Anyone ever restore a case like this? It's pretty cool as is but it is brassing a little. Can a case like this be re-plated or are there too many moving parts (e.g. hinges, latches, etc) or should I just clean and polish it as is? How about the interior? As you can see, the top's missing altogether and the bottom's looking a little worn. Anyone ever redo one of these?
 
I say try some silver polish on the outside of the box first. I think you'll be surprised at how well it will come out.

- Chris
 
Yes, you could re-plate with nickel or chrome depending on what it's already plated in...But I'd be worried about the plating freezing up all the moving parts. Plus I bet that would be expensive!

You might try simply polishing it up, cleaning it, and coating the brass with a lacquer or a coat of oil to try to keep it from getting tarnished. That way you don't make any permanent changes to something thats probably got some collector value.
 
Thanks guys. Yeah, I think the safe bet is just cleaning it up and seeing how it comes out. I'm not so concerned about the collectable value of the set. I bought it more with personal use in mind. That said, anyone familiar with replating, I'd still be interested in knowing the real risks of freezing up hinges and the like.

Anybody ever replace the material in a case? Looks like it's just a thin velvet type material glued onto thin cardboard and glued into the case. Once again, I'm not so concerned in retaining the original materials for "investment" purposes. As you can see, the material's pretty shot anyway.

Any tips would be appreciated.

Thanks.
 

luvmysuper

My Elbows Leak
Thanks guys. Yeah, I think the safe bet is just cleaning it up and seeing how it comes out. I'm not so concerned about the collectable value of the set. I bought it more with personal use in mind. That said, anyone familiar with replating, I'd still be interested in knowing the real risks of freezing up hinges and the like.

Anybody ever replace the material in a case? Looks like it's just a thin velvet type material glued onto thin cardboard and glued into the case. Once again, I'm not so concerned in retaining the original materials for "investment" purposes. As you can see, the material's pretty shot anyway.

Any tips would be appreciated.

Thanks.

Someone on here did reline a case, but I can't seem to find the thread. I'll keep looking and searching. If I find it, I'll post it here. Basically all he did was cut and tac glue the new material in. It came out pretty good actually.

You can find those cases every now and again in pretty good shape, so I wouldn't go to too much trouble in trying to replate it or reline it, but a good clean up and polish can work wonders. The age and dings in the product give it an air of charm and authenticity as a collectable item.
 
Relining isn't difficult. Go to a fabric store and find a close match velvet. I picked some up at Hancock for $7 a yard, enough to reline 30-40 cases. Also pick up a can of 3M 77 spray adhesive, about $12 at Home Depot. It works well for bonding fabric to metal and is more waterproof than craft or fabric glues.

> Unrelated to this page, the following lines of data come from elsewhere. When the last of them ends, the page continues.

(** * A3Dshell configuration GUI: the configuration-file lifecycle

    A shallow embedding of [gui_app.py]: the boundary validators, the loader
    that hydrates the session from a stored INI file, the writer that emits
    the INI text, the ROI tab that maintains the validation flag and the
    masking flags, and the run block with its temporary file.

    Python text is modelled as byte strings, exceptions as a [result] type,
    the session dictionary as a [gmap], and the third-party libraries
    (shapely/geopandas, the subprocess) as explicit interfaces. *)

From Stdlib Require Import ZArith String Ascii List Bool Lia Decimal DecimalString.
From Stdlib Require DecimalZ DecimalPos.
From stdpp Require Import base option gmap strings list fin_maps.

Local Open Scope Z_scope.

(** ** Exceptions and results *)

Inductive exn : Type :=
  | MissingSectionHeaderError
  | DuplicateSectionError (section : string)
  | DuplicateOptionError (section option : string)
  | ParsingError
  | InterpolationSyntaxError
  | InterpolationMissingOptionError
  | InterpolationDepthError
  | ValueError (msg : string)
  | Exception (msg : string).

(** [str(e)], as far as the program prints it. *)
Definition exn_str (e : exn) : string :=
  match e with
  | MissingSectionHeaderError => "File contains no section headers."
  | DuplicateSectionError s => "Section " +:+ s +:+ " already exists"
  | DuplicateOptionError s o => "Option " +:+ o +:+ " in section " +:+ s +:+ " already exists"
  | ParsingError => "Source contains parsing errors"
  | InterpolationSyntaxError => "bad interpolation syntax"
  | InterpolationMissingOptionError => "bad interpolation variable reference"
  | InterpolationDepthError => "recursion limit exceeded in value substitution"
  | ValueError m => m
  | Exception m => m
  end.

Inductive result (A : Type) : Type :=
  | Ok (a : A)
  | Raise (e : exn).
Arguments Ok {A} a.
Arguments Raise {A} e.

Definition bind {A B : Type} (m : result A) (k : A → result B) : result B :=
  match m with
  | Ok a => k a
  | Raise e => Raise e
  end.

Notation "'let!' x ':=' m 'in' k" := (bind m (fun x => k))
  (at level 10, x pattern, m at level 100, k at level 200).

(** ** Text *)

Definition code (c : ascii) : N := N_of_ascii c.

(** [str.isspace] on the ASCII range. *)
Definition isspace (c : ascii) : bool :=
  let n := code c in
  ((9 <=? n) && (n <=? 13) || (28 <=? n) && (n <=? 32))%N.

Definition is_upper (c : ascii) : bool :=
  let n := code c in ((65 <=? n) && (n <=? 90))%N.

Definition lower_char (c : ascii) : ascii :=
  if is_upper c then ascii_of_N (code c + 32) else c.

(** [str.lower] on the ASCII range. *)
Fixpoint lower (s : string) : string :=
  match s with
  | EmptyString => EmptyString
  | String c s' => String (lower_char c) (lower s')
  end.

Fixpoint lstrip (s : string) : string :=
  match s with
  | EmptyString => EmptyString
  | String c s' => if isspace c then lstrip s' else s
  end.

Fixpoint rstrip (s : string) : string :=
  match s with
  | EmptyString => EmptyString
  | String c s' =>
      match rstrip s' with
      | EmptyString => if isspace c then EmptyString else String c EmptyString
      | r => String c r
      end
  end.

Definition strip (s : string) : string := rstrip (lstrip s).

Definition startswith (s : string) (c : ascii) : bool :=
  match s with
  | String c' _ => bool_decide (c' = c)
  | EmptyString => false
  end.

Fixpoint string_forallb (f : ascii → bool) (s : string) : bool :=
  match s with
  | EmptyString => true
  | String c s' => f c && string_forallb f s'
  end.

Definition contains_char (c : ascii) (s : string) : bool :=
  negb (string_forallb (fun c' => negb (bool_decide (c' = c))) s).

(** Index of the first character that is not white space ([re.search(r"\S")]). *)
Fixpoint first_nonspace (s : string) : nat :=
  match s with
  | EmptyString => O
  | String c s' => if isspace c then S (first_nonspace s') else O
  end.

(** The lines of a text file opened in text mode: a line ends at a line feed,
    a carriage return, or a carriage return followed by a line feed. *)
Fixpoint split_lines (s : string) : list string :=
  match s with
  | EmptyString => []
  | String c s' =>
      if bool_decide (c = "010"%char) then EmptyString :: split_lines s'
      else if bool_decide (c = "013"%char) then
        match s' with
        | String "010"%char _ => split_lines s'
        | _ => EmptyString :: split_lines s'
        end
      else
        match split_lines s' with
        | [] => [String c EmptyString]
        | l :: ls => String c l :: ls
        end
  end.

Definition nl : string := String "010"%char EmptyString.

(** ['\n'.join(parts)] *)
Fixpoint join_nl (parts : list string) : string :=
  match parts with
  | [] => EmptyString
  | [p] => p
  | p :: ps => p +:+ nl +:+ join_nl ps
  end.

(** ** Numbers *)

(** [str(n)] for a Python [int]. *)
Definition int_str (n : Z) : string := NilZero.string_of_int (Z.to_int n).

Definition digit (n : nat) : ascii := ascii_of_nat (48 + n mod 10).

(** [%02d] and [%04d] as [strftime] uses them. *)
Definition pad2 (n : nat) : string :=
  String (digit (n / 10)) (String (digit n) EmptyString).
Definition pad4 (n : nat) : string :=
  String (digit (n / 1000)) (String (digit (n / 100)) (pad2 n)).

(** Python [float]s are kept abstract: the program prints them, compares them
    and adds or subtracts half an extent, and none of the properties below
    depends on how these operations round.  The one law is that [str(x)] is a
    non-empty run of characters among digits, sign, point, exponent and the
    letters of [inf] and [nan]. *)
Definition token_char (c : ascii) : bool :=
  let n := code c in
  ((33 <=? n) && (n <=? 126))%N
  && negb (bool_decide (c = "#"%char)) && negb (bool_decide (c = "%"%char))
  && negb (bool_decide (c = "="%char)) && negb (bool_decide (c = ":"%char)).

Definition is_token (s : string) : bool :=
  negb (bool_decide (s = EmptyString)) && string_forallb token_char s.
(** * bonsai, [src/renderer/event.js]: normalized keyboard and pointer events

    A shallow embedding of the module's two constructors, their [fromDom...]
    factories and their [clone] methods, over a small model of the JavaScript
    values they handle: numbers are IEEE 754 binary64 floats, the bitwise
    operators go through [ToInt32], platform objects are property maps read
    through a store of references, and a property read on [undefined] or
    [null] throws. *)

From Stdlib Require Import ZArith Floats Uint63 String Ascii Lia.
From stdpp Require Import base option list strings gmap.

Local Open Scope Z_scope.

(** ** Values *)

(** Object references: two references are the same object exactly when
    they are the same location. *)
Definition loc := positive.

Inductive value :=
| VUndefined
| VNull
| VBool (b : bool)
| VNumber (n : float)
| VString (s : string)
| VRef (l : loc)
| VNative (name : string).
(* [VNative name]: the built-in member [name] of [Object.prototype]. *)

(** An object as the module sees it: its named properties, and its indexed
    elements when it is array-like (a [TouchList]). *)
Record jsobj := mkObj {
  props : gmap string value;
  elems : list value
}.

(** Every reference denotes an object; the store is only ever read. *)
Definition heap := loc -> jsobj.

Inductive error := TypeError.

Inductive completion (A : Type) :=
| Normal (a : A)
| Throw (e : error).
Arguments Normal {A} a.
Arguments Throw {A} e.

#[global] Instance completion_ret : MRet completion := fun _ a => Normal a.
#[global] Instance completion_bind : MBind completion := fun _ _ f c =>
  match c with
  | Normal a => f a
  | Throw e => Throw e
  end.

(** The part of the host the source relies on but does not contain: the
    reading of a string as a number ([ToNumber] applied to a string). *)
Class Runtime := { StringToNumber : string -> float }.

(** ** Conversions and operators *)

(** [ToBoolean]: what [c ? a : b], [!!c] and [a || b] test. *)
Definition truthy (v : value) : bool :=
  match v with
  | VUndefined | VNull => false
  | VBool b => b
  | VNumber n => negb (PrimFloat.eqb n 0 || PrimFloat.is_nan n)
  | VString s => negb (String.eqb s "")
  | VRef _ | VNative _ => true
  end.

(** [a || b] *)
Definition js_or (a b : value) : value := if truthy a then a else b.

(** [!!a] *)
Definition js_notnot (a : value) : value := VBool (truthy a).

(** Integral part of a float, toward zero; 0 for NaN and the infinities. *)
Definition trunc_Z (f : float) : Z :=
  match Prim2SF f with
  | S754_finite s m e =>
      let mag := Z.shiftl (Z.pos m) e in
      if s then - mag else mag
  | _ => 0
  end.

(** Wrap-around into the signed 32-bit range. *)
Definition int32 (z : Z) : Z := (z + 2 ^ 31) mod 2 ^ 32 - 2 ^ 31.

Definition ToInt32 (f : float) : Z := int32 (trunc_Z f).
Definition ToUint32 (f : float) : Z := trunc_Z f mod 2 ^ 32.

(** The number that an integer of the 32-bit range denotes. *)
Definition number_of_Z (z : Z) : float :=
  if z <? 0 then PrimFloat.opp (PrimFloat.of_uint63 (Uint63.of_Z (- z)))
  else PrimFloat.of_uint63 (Uint63.of_Z z).

Definition number_of_nat (k : nat) : float := number_of_Z (Z.of_nat k).

(** [===] *)
Definition strict_eq (a b : value) : bool :=
  match a, b with
  | VUndefined, VUndefined => true
  | VNull, VNull => true
  | VBool x, VBool y => Bool.eqb x y
  | VNumber x, VNumber y => PrimFloat.eqb x y
  | VString x, VString y => String.eqb x y
  | VRef x, VRef y => Pos.eqb x y
  | VNative x, VNative y => String.eqb x y
  | _, _ => false
  end.

Section Operators.
Context `{RT : Runtime}.
(** * Partser: a shallow embedding of the parser-combinator engine

    Source: [src/node_modules/partser/index.js].

    The development follows the source file top to bottom: JavaScript values
    and strings, parse results and [mergeOver], the error formatter, the
    store of parser objects (a parser is an object whose [behaviour] field
    can be rebound by [replace]), the primitive parsers and the combinators,
    and finally the properties of the specification. *)

From Stdlib Require Import ZArith String Ascii List Lia DecimalString.
From stdpp Require Import base gmap.

Open Scope string_scope.
Open Scope Z_scope.

#[local] Set Warnings "-register-all".

(** ** JavaScript values *)

(** The values a parser can produce, and the environment a caller threads
    through a parse.  Numbers are the integers (cursor positions, counts);
    floating point is outside the model. *)
Inductive Value : Type :=
| VUndefined
| VNull
| VBool (b : bool)
| VNum (n : Z)
| VStr (s : string)
| VArr (xs : list Value)
| VObj (fields : list (string * Value)).

Definition Env : Type := Value.

(** ** Strings

    A JavaScript string is modelled by [string]; its characters stand for
    the code units of the source string. *)
Module Str.

Definition len (s : string) : Z := Z.of_nat (String.length s).

(** The relative-index rule shared by [String.prototype.slice]'s two
    arguments: a negative index counts from the end, and both ends are
    clamped to the string. *)
Definition relIndex (L k : Z) : Z :=
  if k <? 0 then Z.max (L + k) 0 else Z.min k L.

(** [input.slice(start, stop)] *)
Definition slice (s : string) (start stop : Z) : string :=
  let from := relIndex (len s) start in
  let to := relIndex (len s) stop in
  substring (Z.to_nat from) (Z.to_nat (Z.max (to - from) 0)) s.

(** [input.slice(start)] *)
Definition sliceFrom (s : string) (start : Z) : string :=
  slice s start (len s).

(** [input.charAt(i)]: the empty string outside the string. *)
Definition charAt (s : string) (i : Z) : string :=
  if (0 <=? i) && (i <? len s) then substring (Z.to_nat i) 1 s else "".

(** [xs.join(sep)], with [f] turning an element into its text. *)
Definition joinWith {A : Type} (f : A -> string) (sep : string)
  : list A -> string :=
  fix go (xs : list A) : string :=
    match xs with
    | [] => ""
    | [x] => f x
    | x :: rest => f x ++ sep ++ go rest
    end.

(** The decimal text of an integer, as a template literal prints it. *)
Definition ofZ (z : Z) : string := NilZero.string_of_int (Z.to_int z).

(** [s.split(sep)] for a one-character separator: the pieces between the
    separators, at least one piece. *)
Fixpoint splitOn (sep : ascii) (s : string) : list string :=
  match s with
  | EmptyString => [""]
  | String c rest =>
      if Ascii.eqb c sep then "" :: splitOn sep rest
      else match splitOn sep rest with
           | [] => [String c ""]
           | piece :: pieces => String c piece :: pieces
           end
  end.
(* ===== verification/Go.v ===== *)
(** * Go's fixed-width integers, durations and instants

    [int] and [int64] are 64-bit two's complement: values are [Z] and every arithmetic
    result that could leave the range goes through [wrap64].  A [time.Duration] is an
    [int64] count of nanoseconds; a [time.Time] is the count of nanoseconds since the Unix
    epoch, the zero value being January 1 of year 1. *)

From S2P Require Import Prelude.
Local Open Scope Z_scope.

(** ** 64-bit integers *)

Definition two63 : Z := 9223372036854775808.
Definition two64 : Z := 18446744073709551616.

Definition wrap64 (z : Z) : Z := (z + two63) mod two64 - two63.

Definition in64 (z : Z) : bool := (- two63 <=? z) && (z <? two63).

Definition int64_add (a b : Z) : Z := wrap64 (a + b).
Definition int64_sub (a b : Z) : Z := wrap64 (a - b).
Definition int64_mul (a b : Z) : Z := wrap64 (a * b).
(** Division truncates toward zero; every use has a non-zero divisor. *)
Definition int64_quo (a b : Z) : Z := wrap64 (Z.quot a b).

(** ** Durations (nanoseconds) *)

Definition Millisecond : Z := 1000000.
Definition Second : Z := 1000 * Millisecond.
Definition Minute : Z := 60 * Second.
Definition Hour : Z := 60 * Minute.

(** [Duration.Milliseconds]. *)
Definition Milliseconds (d : Z) : Z := Z.quot d 1000000.

Definition minDuration : Z := - two63.
Definition maxDuration : Z := two63 - 1.

(** ** Instants *)

Definition time := Z.

(** [time.Time{}]. *)
Definition zero_time : time := - 62135596800 * Second.

Definition IsZero (t : time) : bool := t =? zero_time.

(** [t.Add(d)]. *)
Definition time_add (t : time) (d : Z) : time := t + d.

(** [t.Sub(u)] saturates at the ends of the [Duration] range. *)
Definition time_sub (t u : time) : Z := Z.max minDuration (Z.min maxDuration (t - u)).

(** [t.Before(u)]. *)
Definition Before (t u : time) : bool := t <? u.

(** [t.UnixMilli()] and [time.UnixMilli(ms)]. *)
Definition UnixMilli (t : time) : Z := t / 1000000.
Definition time_UnixMilli (ms : Z) : time := ms * 1000000.

(** ** Maps

    [range] visits every entry of a map once, in an order the language leaves open. *)
Class Ranging := {
  map_range : forall {K} `{Countable K} {A}, gmap K A -> list (K * A);
  map_range_perm : forall {K} `{Countable K} {A} (m : gmap K A), map_range m ≡ₚ map_to_list m
}.

(** One order, for concrete runs. *)
Definition some_order : Ranging :=
  {| map_range K _ _ A m := map_to_list m; map_range_perm K _ _ A m := Permutation_refl _ |}.

Lemma map_range_elem `{Ranging} {K} `{Countable K} {A} (m : gmap K A) k x :
  (k, x) ∈ map_range m <-> m !! k = Some x.
Proof. rewrite map_range_perm. apply elem_of_map_to_list. Qed.

Lemma map_range_nodup `{Ranging} {K} `{Countable K} {A} (m : gmap K A) : NoDup (map_range m).*1.
Proof. rewrite map_range_perm. apply NoDup_fst_map_to_list. Qed.

(** ** Strings *)

Definition is_space (c : ascii) : bool :=
  bool_decide (c = " "%char) || byte_between (ascii_of_nat 9) (ascii_of_nat 13) c.

Fixpoint trim_left (s : string) : string :=
  match s with
  | String c s' => if is_space c then trim_left s' else s
  | EmptyString => EmptyString
  end.

Fixpoint trim_right (s : string) : string :=
  match s with
  | String c s' =>
      match trim_right s' with
      | EmptyString => if is_space c then EmptyString else String c EmptyString
      | t => String c t
      end
  | EmptyString => EmptyString
  end.

(** [strings.TrimSpace], on ASCII. *)
Definition TrimSpace (s : string) : string := trim_right (trim_left s).

(** The part of [strings.Cut] before the separator. *)
Fixpoint cut_before (sep : ascii) (s : string) : string :=
  match s with
  | EmptyString => EmptyString
  | String c s' => if decide (c = sep) then EmptyString else String c (cut_before sep s')
  end.

(** [strings.Split] at one character. *)
Fixpoint Split (sep : ascii) (s : string) : list string :=
  match s with
  | EmptyString => [emp]
  | String c s' =>
      if decide (c = sep) then emp :: Split sep s'
      else match Split sep s' with
           | [] => [String c emp]
           | p :: ps => String c p :: ps
           end
  end.

(** [strconv.Atoi]: an optional sign and decimal digits, within [int]. *)
Definition Atoi (s : string) : option Z :=
  z ← match s with
      | String "+" s' => if bool_decide (head_char s' = Some "-"%char) then None else parse_dec s'
      | _ => parse_dec s
      end;
  if in64 z then Some z else None.

(** [strconv.ParseBool]. *)
Definition ParseBool (s : string) : option bool :=
  if decide (s ∈ ["1"; "t"; "T"; "TRUE"; "true"; "True"]) then Some true
  else if decide (s ∈ ["0"; "f"; "F"; "FALSE"; "false"; "False"]) then Some false
  else None.

(** ** Lemmas *)

Lemma in64_spec z : in64 z = true <-> - two63 <= z < two63.
Proof. unfold in64. rewrite andb_true_iff, Z.leb_le, Z.ltb_lt. done. Qed.

Lemma wrap64_id z : in64 z = true -> wrap64 z = z.
Proof.
  rewrite in64_spec. unfold wrap64. intros [Hl Hu]. rewrite Z.mod_small; unfold two63, two64 in *; lia.
Qed.

Lemma wrap64_range z : in64 (wrap64 z) = true.
Proof.
  apply in64_spec. unfold wrap64.
  assert (H := Z.mod_pos_bound (z + two63) two64 ltac:(unfold two64; lia)).
  unfold two63, two64 in *. lia.
Qed.

Lemma UnixMilli_roundtrip ms : UnixMilli (time_UnixMilli ms) = ms.
Proof. unfold UnixMilli, time_UnixMilli. by rewrite Z.div_mul. Qed.

Lemma Milliseconds_nonneg d : 0 <= d -> 0 <= Milliseconds d.
Proof. intros. apply Z.quot_pos; lia. Qed.

Lemma time_sub_id t u : in64 (t - u) = true -> time_sub t u = t - u.
Proof.
  rewrite in64_spec. unfold time_sub, minDuration, maxDuration. lia.
Qed.

#[export] Hint Resolve wrap64_range Milliseconds_nonneg : sg.
#[export] Hint Rewrite UnixMilli_roundtrip : sg_rw.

Remove the tray from the case and strip the fabric. Sand off any rust and give it a good cleaning (the fabric won't adhere well to a rusted surface, and rust will rapidly discolor the fabric if a lighter color; same for the outer shell and hinge if needed). Rough cut and dry fit the fabric, then spray the metal tray (not the fabric or it will stiffen). Let it stand about 5 minutes to get tacky, then hand apply the fabric being careful to avoid bunching or wrinkling (not as difficult as it sounds). Trim the excess, let it cure and then put it all back together.

Here is a New Federal case I relined today. A nickel plated New is going in it, so I made no attempt to match the original tan color. The velvet is actually jet black even though it looks a bit purple in the pic. Obviously I still have the exterior to go.